Professional liability in a neonatal intensive care unit: a review of 20 years' experience

J Perinatol. 2000 Jun;20(4):244-8. doi: 10.1038/sj.jp.7200364.

Abstract

Objective: To examine neonatal intensive care unit (NICU) malpractice claims and identify common characteristics likely to result in malpractice.

Study design: A retrospective study (1972 to 1992) at a tertiary care children's hospital examining malpractice claims involving NICU infants.

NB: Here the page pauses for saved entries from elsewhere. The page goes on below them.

(** The request is taken off the port. *)
Lemma inv_backup : Inv K1 G n.
Proof.
  destruct limbo_own as (Haddr & Hport & Hms & Hseq & Hps & Hths).
  pose proof backup_links as Hlinks. pose proof Hinv as [Hcc Hent Hobj Hmar Hq]. ksimpl_all.
  assert (O0 !! pa = Some (KPort (limbo_port p))) as Hp0 by apply lookup_insert_eq.
  rewrite <- (insert_insert_eq O pa (KPort p1) (KPort (limbo_port p))).
  destruct (links_le_counts O0 pa _ Hp0 _ pa Hlinks) as (Hd & Hpd & _); [apply Haddr|].
  split; ksimpl; [done|done| |done|by eapply queues_same].
  apply (naked_ext Sp _ G (upd_naked n pa (n pa))); [intros a; symmetry; apply upd_naked_id|].
  apply (obj_update_port Sp O0 G n pa (limbo_port p)); [done|done|done| |].
  { intros sp name Hn0. pose proof (po_recv _ _ _ _ _ _ Hport) as Hre. rewrite limbo_port_active in Hre by done. cbn [Nb] in Hre. lia. }
  destruct Hport as [Ht Hr Hpos Hnk Hnpd Hse Hso Hsoa Hre Hnr Hlimbo Hpdr Hpset Hdn].
  split; rewrite ?upd_naked_eq; try done; lia.
Qed.

Lemma backup_pd : n_pd O1 bd + 1 = n_pd O0 bd ∧ bd ≠ 0 ∧ ∃ d, O1 !! bd = Some (KPort d).
Proof.
  destruct limbo_own as (Haddr & Hport & _). split_and!; [|done|].
  - assert (O0 !! pa = Some (KPort (limbo_port p))) as Hp0 by apply lookup_insert_eq.
    pose proof (count_update (pdrequest_is bd) O0 pa _ (KPort p1) Hp0) as Hc. rewrite insert_insert_eq in Hc.
    replace (pdrequest_is bd (KPort (limbo_port p))) with true in Hc by (unfold pdrequest_is; symmetry; apply N.eqb_refl).
    replace (pdrequest_is bd (KPort p1)) with false in Hc by (symmetry; apply N.eqb_neq; intros Heq; by apply Hbd).
    cbn [Nb] in Hc. unfold n_pd. lia.
  - destruct (po_pdrequest _ _ _ _ _ _ Hport Hbd) as [d Hd]. change (ip_pdrequest (limbo_port p)) with bd in Hd.
    destruct (decide (bd = pa)) as [->|Hne]; [exists p1; apply lookup_insert_eq|]. exists d.
    rewrite lookup_insert_ne in Hd |- *; done.
Qed.

(** The port went to its backup: the message that tells so has the receive
    right, and the request's send-once right pays for it. *)
Definition sent_rights (d : N) : naked :=
  upd_naked n d (Naked (nk_refs (n d) + 1) (nk_send (n d)) (nk_sonce (n d)) (nk_recv (n d)) (nk_pd (n d) - 1) (nk_kern (n d))).

Lemma inv_sent l d :
  O1 !! bd = Some (KPort d) → ip_references d + 1 < 2 ^ 32 → chain O1 bd l → pa ∉ l →
  Inv (Kernel Sp E (put_in_transit O1 pa bd p1 d) M B Th Km Ts Ca Cc) G (sent_rights bd).
Proof.
  intros Hd Href Hl Hpl. pose proof inv_backup as Hinv1. pose proof backup_pd as (Hpd & Hbd0 & _).
  assert (pa ≠ bd) as Hne. { intros Heq. apply Hpl. destruct (chain_head _ _ _ Hl) as [l' ->]. rewrite Heq at 1. by left. }
  destruct (oi_objects _ _ _ _ (inv_objs _ _ _ Hinv1) _ _ Hd) as (Haddr & _ & Hport). ksimpl_all.
  assert (O0 !! bd = Some (KPort d)) as Hd0 by (rewrite lookup_insert_ne in Hd |- *; done).
  destruct (oi_objects _ _ _ _ (inv_objs _ _ _ Hinv) _ _ Hd0) as (_ & _ & Hport0). ksimpl_all.
  pose proof (po_pos _ _ _ _ _ _ Hport). pose proof (po_naked _ _ _ _ _ _ Hport) as Hnk. pose proof (po_pd _ _ _ _ _ _ Hport0).
  assert (Inv (Kernel Sp E (<[bd := KPort (ip_reference d)]> O1) M B Th Km Ts Ca Cc) G (sent_rights bd)) as Hinv2.
  { eapply inv_naked_step; try done; [apply Hinv|]. eapply (port_ok_naked Sp O1 G n bd d);
      cbn [nk_refs nk_send nk_sonce nk_recv nk_pd nk_kern]; try done; psimpl; try lia; apply Hport. }
  pose proof Hinv2 as [Hcc Hent Hobj Hmar Hq]. ksimpl_all. unfold put_in_transit.
  assert (<[bd := KPort (ip_reference d)]> O1 !! pa = Some (KPort p1)) as Hp1 by (rewrite lookup_insert_ne by done; apply lookup_insert_eq).
  split; ksimpl; [done|done| |done|by eapply queues_same].
  eapply obj_send; try done.
  - apply backup_active.
  - unfold sent_rights. by rewrite upd_naked_ne.
  - unfold sent_rights. by rewrite upd_naked_ne.
  - eexists. apply lookup_insert_eq.
  - eapply chain_ext; [|exact Hl]. intros b _. unfold next_port. destruct (decide (b = bd)) as [->|]; [by rewrite lookup_insert_eq, Hd|].
    by rewrite lookup_insert_ne.
  - unfold sent_rights. rewrite upd_naked_eq. cbn [nk_refs nk_send nk_sonce nk_recv]. unfold n_dest in *.
    rewrite (count_object_eq _ O1 bd d) by done. lia.
Qed.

Results: A total of 31 cases of malpractice out of 9367 NICU admissions (incidence 0.33%) were found. Although not statistically significant, the incidence of legal action increased with NICU growth from 0.19% (1972 to 1974) to 0.39% (1980 to 1992). Infants who were significantly over-represented in malpractice cases compared with the general NICU population included those who were full-term, white, privately insured, and those with neurologic conditions. Families' motives for legal action included (1) treatment error/delay (48%), (2) missed/delayed diagnosis (16%), (3) equipment malfunction/misuse (6%), and (4) general improper care (30%).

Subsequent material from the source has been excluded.